- **Stored items**:
========================

Lemma contents_spec n : tree n -> forall root dir, IsDir n = true -> (String.length root <= String.length dir)%nat ->
  lists (contents root dir n) (source dir n) (trouble dir n).
Proof.
  induction 1 as [|s r es Hnd Hnames _ IH]; intros root dir Hdir Hlen; [done|].
  simpl. destruct r as [err|]; [constructor|]. pose proof (walk_all_spec root dir s es es Hlen Hnames) as Hes.
  assert (Hrec : forall name n root dir, (name, n) ∈ es -> IsDir n = true -> (String.length root <= String.length dir)%nat ->
    lists (contents root dir n) (source dir n) (trouble dir n)) by eauto.
  specialize (Hes Hrec ltac:(done)). unfold lists in *. destruct (walkAll root dir s es) as [l|err].
  - destruct Hes as [Hl Hb]. split; [intros path; by rewrite Hl, source_entries|]. intros err Ht. apply trouble_entries in Ht as [?|Ht]; [done|by eapply Hb].
  - apply trouble_entries. by right.
Qed.

(** ** Each once *)
Lemma Join_inj dir a b : Join dir a = Join dir b -> a = b.
Proof. unfold Join. case_bool_decide; intros Heq; [by apply (inj (String.append "/")) in Heq|]. by do 2 apply (inj (String.append _)) in Heq. Qed.

Lemma Join_Join dir name rest : name <> "" -> Join (Join dir name) rest = Join dir (name +:+ "/" +:+ rest).
Proof.
  intros Hn. unfold Join at 1. rewrite bool_decide_false.
  - unfold Join. case_bool_decide; by rewrite !string_app_assoc.
  - unfold Join. case_bool_decide; [by destruct name|]. destruct dir as [|c dir]; intros [=]; [by destruct name|by destruct dir].
Qed.

(** The name of the entry a path below a directory goes through. *)
Definition through (dir name path : string) : Prop := exists tail, path = Join dir (name +:+ tail) /\ (tail = "" \/ exists t, tail = "/" +:+ t).

Lemma through_name dir a b path :
  has_byte "/" a = false -> has_byte "/" b = false -> through dir a path -> through dir b path -> a = b.
Proof.
  intros Ha Hb (ta & -> & Hta) (tb & Heq & Htb). apply Join_inj in Heq.
  assert (Hc : forall n t, has_byte "/" n = false -> t = "" \/ (exists u, t = "/" +:+ u) -> (cut "/" (n +:+ t)).1.1 = n).
  { intros n t Hn [->|[u ->]]; [by rewrite string_app_nil_r, cut_none|]. change ("/" +:+ u) with (String "/" u). by rewrite cut_app. }
  rewrite <- (Hc a ta), Heq by done. by apply Hc.
Qed.

Lemma source_through n : tree n -> forall dir path info, source dir n path info -> exists rest, path = Join dir rest.
Proof.
  induction 1 as [|s r es _ Hnames _ IH]; intros dir path i Hs; [inversion Hs|].
  apply source_entries in Hs as (name & n & Hin & He). destruct n as [i0|s' r' es'].
  - destruct He as (_ & -> & _). by exists name.
  - destruct He as (_ & _ & He). destruct (IH _ _ Hin _ _ _ He) as [rest ->]. rewrite Join_Join by apply (Hnames _ _ Hin). by eexists.
Qed.

Lemma entry_through dir s name n path info : name <> "" -> tree n -> entry_source dir s name n path info -> through dir name path.
Proof.
  intros Hne Ht. destruct n as [i|s' r' es'].
  - intros (_ & -> & _). exists "". rewrite string_app_nil_r. auto.
  - intros (_ & _ & Hs). destruct (source_through _ Ht _ _ _ Hs) as [rest ->]. rewrite Join_Join by done. eexists. split; [done|]. right. by eexists.
Qed.
(** [type Resolver interface]: the authoritative owner of a session, if any. *)
Class Resolver (W : Type) := {
  Owner : TenantID -> SessionID -> W -> result (option HostLinkRegistryObservation) * W
}.

(** [type Binder interface], with the optional [RouteReporter] capability. *)
Class Binder (W : Type) := {
  binder_Bind : InternalEndpoint -> HostLinkBindRequest -> W -> option error * W;
  binder_Unbind : HostLinkUnbindRequest -> W -> option error * W;
  binder_DeliverCommand : TenantID -> SessionID -> CommandID -> W -> option error * W;
  binder_RouteHeld : option (TenantID -> SessionID -> W -> bool)
}.

(** What bindings.go takes from Core and the Go library: the validation of a
    bind request and the hex digest of the framed tuple. *)
Class BindingPrimitives := {
  validateBind : HostLinkBindRequest -> option error;
  sha256hex : string -> string
}.

Record BindingKey := MkBindingKey {
  bk_TenantID : TenantID;
  bk_SessionID : SessionID;
  bk_HostID : HostID;
  bk_HostGeneration : Z;
  bk_LeaseEpoch : Z
}.

#[global] Instance BindingKey_eq_dec : EqDecision BindingKey.
Proof. solve_decision. Defined.

Record Binding_ := MkBinding {
  Key : BindingKey;
  Endpoint : InternalEndpoint;
  RuntimeCompatibilityID : string
}.

Definition zeroBinding : Binding_ := MkBinding (MkBindingKey "" "" "" 0 0) "" "".

Record sessionRoute := MkRoute { demand : Z; binding : Binding_; bound : bool }.

Record Bindings_ := MkBindings { closed : bool; sessions : gmap sessionKey sessionRoute }.

Definition NewBindings : Bindings_ := MkBindings false ∅.

Section Table.
Context `{BindingPrimitives} {W : Type} `{Resolver W} `{Binder W}.

Definition bindIdempotencyKey (key : BindingKey) : string :=
  sha256hex (framed ["hostbind/v1"; bk_TenantID key; bk_SessionID key; bk_HostID key;
                     formatUint (bk_HostGeneration key); formatUint (bk_LeaseEpoch key)]).

Definition bindRequest (b : Binding_) : HostLinkBindRequest :=
  BindRequest (bk_TenantID (Key b)) (bk_SessionID (Key b)) (bk_HostID (Key b))
    (bk_HostGeneration (Key b)) (bk_LeaseEpoch (Key b)) (RuntimeCompatibilityID b)
    (bindIdempotencyKey (Key b)).

Definition unbindRequest (b : Binding_) : HostLinkUnbindRequest :=
  UnbindRequest (bk_TenantID (Key b)) (bk_SessionID (Key b)) (bk_HostID (Key b))
    (bk_HostGeneration (Key b)) (bk_LeaseEpoch (Key b)) (bindIdempotencyKey (Key b)).

(** [transportHolds]: true when the Binder cannot say. *)
Definition transportHolds (key : sessionKey) (w : W) : bool :=
  match binder_RouteHeld with
  | None => true
  | Some held => held (key_tenant key) (key_session key) w
  end.

Definition bindLocked (key : sessionKey) (w : W) : result Binding_ * W :=
  let '(observed, w) := Owner (key_tenant key) (key_session key) w in
  match observed with
  | Fail err => (Fail err, w)
  | Ok None => (Fail ErrNoOwner, w)
  | Ok (Some observed) =>
      let b := MkBinding
        (MkBindingKey (key_tenant key) (key_session key) (obs_HostID observed)
           (obs_HostGeneration observed) (obs_LeaseEpoch observed))
        (obs_InternalEndpoint observed) (obs_RuntimeCompatibilityID observed) in
      let req := bindRequest b in
      match validateBind req with
      | Some err => (Fail (wrapf [ErrUnroutableOwner; err]), w)
      | None =>
          let '(err, w) := binder_Bind (Endpoint b) req w in
          match err with
          | Some err => (Fail err, w)
          | None => (Ok b, w)
          end
      end
  end.

(** [routeLocked]: the session's route, binding it if the table holds none. *)
Definition routeLocked (key : sessionKey) (t : Bindings_) (w : W) : result sessionRoute * Bindings_ * W :=
  match sessions t !! key with
  | Some (MkRoute d b true) => (Ok (MkRoute d b true), t, w)
  | route =>
      let '(bound, w) := bindLocked key w in
      match bound with
      | Fail err => (Fail err, t, w)
      | Ok b =>
          let d := match route with Some r => demand r | None => 0 end in
          let r := MkRoute d b true in
          (Ok r, MkBindings (closed t) (<[key := r]> (sessions t)), w)
      end
  end.

Definition Acquire (key : sessionKey) (t : Bindings_) (w : W) : result Binding_ * Bindings_ * W :=
  if closed t then (Fail ErrBindingsClosed, t, w)
  else
    let '(route, t, w) := routeLocked key t w in
    match route with
    | Fail err => (Fail err, t, w)
    | Ok r =>
        let r := MkRoute (demand r + 1) (binding r) (bound r) in
        (Ok (binding r), MkBindings (closed t) (<[key := r]> (sessions t)), w)
    end.

Definition Release (key : sessionKey) (t : Bindings_) (w : W) : option error * Bindings_ * W :=
  if closed t then (Some ErrBindingsClosed, t, w)
  else
    match sessions t !! key with
    | None => (Some ErrNoDemand, t, w)
    | Some route =>
        if demand route =? 0 then (Some ErrNoDemand, t, w)
        else
          let d := demand route - 1 in
          if 0 <? d then
            (None, MkBindings (closed t) (<[key := MkRoute d (binding route) (bound route)]> (sessions t)), w)
          else
            let t := MkBindings (closed t) (delete key (sessions t)) in
            if negb (bound route) then (None, t, w)
            else let '(err, w) := binder_Unbind (unbindRequest (binding route)) w in (err, t, w)
    end.

Definition Deliver (key : sessionKey) (command : CommandID) (t : Bindings_) (w : W)
    : option error * Bindings_ * W :=
  if closed t then (Some ErrBindingsClosed, t, w)
  else
    let missing := match sessions t !! key with
                   | None => true
                   | Some route => demand route =? 0
                   end in
    if missing then (Some ErrNoBinding, t, w)
    else
      let '(route, t, w) := routeLocked key t w in
      match route with
      | Fail err => (Some err, t, w)
      | Ok r =>
          let target := Key (binding r) in
          let '(err, w) := binder_DeliverCommand (bk_TenantID target) (bk_SessionID target) command w in
          (err, t, w)
      end.

Definition Observe (observed : HostLinkRegistryObservation) (t : Bindings_) (w : W) : bool * Bindings_ * W :=
  let key := SessionKey (obs_TenantID observed) (obs_SessionID observed) in
  if closed t then (false, t, w)
  else
    match sessions t !! key with
    | None => (false, t, w)
    | Some route =>
        if negb (bound route) then (false, t, w)
        else
          let held := Key (binding route) in
          if obs_LeaseEpoch observed <? bk_LeaseEpoch held then (false, t, w)
          else if bool_decide (obs_HostID observed = bk_HostID held) &&
                  (obs_HostGeneration observed =? bk_HostGeneration held) &&
                  (obs_LeaseEpoch observed =? bk_LeaseEpoch held)
          then (false, t, w)
          else
            let dropped := binding route in
            let t := MkBindings (closed t) (<[key := MkRoute (demand route) zeroBinding false]> (sessions t)) in
            let '(_, w) := binder_Unbind (unbindRequest dropped) w in
            (true, t, w)
    end.

Definition Binding (key : sessionKey) (t : Bindings_) : option Binding_ :=
  match sessions t !! key with
  | Some route => if bound route then Some (binding route) else None
  | None => None
  end.

Definition Demand (key : sessionKey) (t : Bindings_) : Z :=
  match sessions t !! key with Some route => demand route | None => 0 end.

========================

- **What the exercise asks**:
If a line of the records holds the word "MkBindingKey", count it; report only the total.

- **Solved problem**:
3